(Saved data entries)

=== Section Start ===

Lemma writei_loop_ok ip user n fuel : forall s i V src off tot,
  has_file s ip i V -> jrep (jn s) none_held V ->
  0 <= off -> 0 <= src -> 0 <= tot <= n -> src + (n - tot) < 2 ^ 64 -> off + (n - tot) <= MAXFILE * BSIZE ->
  readable user src (n - tot) (env s) -> enough fuel off n tot ->
  wp (writei_loop fuel ip user src off n tot) s (write_post s ip i V user src off n tot).
Proof.
  induction fuel as [|fuel IH]; intros s i V src off tot Hf Hr Ho Hs Ht Hsrc Hend Hread Hfuel; [by destruct Hfuel; lia|].
  cbn [writei_loop]. set (g := fun o => ce_byte user (env s) (src + (o - off))).
  destruct (Z.ltb_spec tot n) as [Hlt|Hge].
  2: { apply wp_ret. split; [done|]. split; [done|]. cbn [fst snd]. split; [lia|]. split; [lia|].
       exists i, V. split_and!; [done | done | destruct Hf; by apply wrote_refl | lia]. }
  pose proof (chunk_range off n tot Ho Hlt) as (Hm & Hmb & Hmo).
  pose proof (enough_step off n tot fuel Ho Hlt Hfuel) as Hnext. cbv zeta in Hnext.
  set (m := Z.min (n - tot) (BSIZE - off mod BSIZE)) in *.
  assert (0 <= off / BSIZE < MAXFILE) as Hk.
  { split; [apply Z.div_pos; [lia|reflexivity] | apply Z.div_lt_upper_bound; [reflexivity | lia]]. }
  eapply wp_bind_mono; [apply (bmap_ok s ip i V off g); done|].
  intros a s1 (Hn1 & He1 & i1 & V1 & Hf1 & Hr1 & Hw1 & Ha).
  destruct Ha as [[-> Hfull]|[Ha0 Ha]].
  { cbn [Z.eqb]. apply wp_ret. split; [done|]. split; [done|]. cbn [fst snd]. split; [lia|]. split; [lia|].
    exists i1, V1. split_and!; try done. }
  destruct (Z.eqb_spec a 0); [done|].
  apply wp_bind. eapply wp_theinode; [done|].
  rewrite (fo_dev _ _ _ (hf_file _ _ _ _ Hf1)).
  eapply wp_bind_mono; [by eapply wp_bread|]. intros bp s2 (j2 & -> & R2).
  destruct (Hread src m) as (bs & Ec); [lia..|].
  destruct (ce_copyin_ok user src m (env s)) as (r & bs' & Ec' & Hc); [lia|].
  rewrite Ec in Ec'. injection Ec' as <- <-. destruct Hc as [[? _]|(_ & Hlb & Hbs)]; [lia|].
  apply wp_bind, wp_zoom. cbn [view env_lens env with_jn]. rewrite He1. unfold wp at 1. rewrite Ec. cbn [Z.eqb].
  eapply wp_bind_mono; [eapply (wp_bupdate _ _ _ a); [exact R2 | apply at_eq]|]. intros [] s3 (j3 & -> & R3).
  eapply wp_bind_mono; [eapply (wp_brelse _ _ _ a); [exact R3 | apply at_eq]|]. intros [] s4 (j4 & -> & R4).
  set (V2 := at_ V1 a (splice (V1 a) (off mod BSIZE) bs)) in *.
  assert (jrep j4 none_held V2) as R4'.
  { eapply jn_ext; [exact R4 | | done]. intros c. symmetry. by apply at_back. }
  destruct (Hn1) as (Esb & _ & _).
  assert (wrote (sb s) i1 V1 i1 V2 off (off + m) g) as Hw2.
  { unfold V2. rewrite Ha, <- Hlb. destruct Hf1 as [_ Hb1 Hfi1 Hbl1]. rewrite Esb in Hb1, Hfi1.
    apply wrote_data; try done; try lia; [unfold mapped; congruence|].
    intros k Hk'. unfold g. unfold byte_at. destruct (bs !! Z.to_nat k) as [y|] eqn:Ey.
    - apply Hbs in Ey. cbn [default from_option id]. rewrite Ey. f_equal. lia.
    - apply lookup_ge_None_1 in Ey. lia. }
  pose proof (wrote_trans _ _ _ _ _ _ _ _ _ _ _ Hw1 Hw2 ltac:(lia)) as Hw.
  rewrite u64_id, u32_id by (rewrite ?MAXFILE_eq in *; unfold BSIZE in *; lia).
  set (s5 := with_jn j4 _).
  assert (near ip s s5 /\ env s5 = env s) as [Hn5 He5] by (split; [exact Hn1 | done]).
  assert (has_file s5 ip i1 V2) as Hf5 by (eapply has_file_wrote; [exact Hn5 | exact Hw | apply Hf1]).
  eapply wp_mono.
  { apply (IH s5 i1 V2 (src + m) (off + m) (tot + m) Hf5); try done; try lia.
    rewrite He5. intros a' k' ? ? ?. apply Hread; lia. }
  intros [t o] s' (Hn & He & Hx1 & Hx2 & i' & V' & Hf' & Hr' & Hw' & Hfull). cbn [fst snd] in *.
  split; [exact (near_trans _ _ _ _ Hn5 Hn)|]. split; [congruence|]. cbn [fst snd]. split; [lia|]. split; [lia|].
  destruct (Hn5) as (Es5 & _). rewrite Es5 in Hw', Hfull.
  exists i', V'. split_and!; try done.
  eapply wrote_trans; [exact Hw | | lia]. eapply w_shift; [|exact Hw'].
  intros p. unfold g. rewrite He5. f_equal. lia.
Qed.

=== Section End ===

# WORK INSTRUCTION
Within the data above, find the lines that contain the word "congruence" and copy each of them.

# ANSWER BOX
    apply wrote_data; try done; try lia; [unfold mapped; congruence|].
  split; [exact (near_trans _ _ _ _ Hn5 Hn)|]. split; [congruence|]. cbn [fst snd]. split; [lia|]. split; [lia|].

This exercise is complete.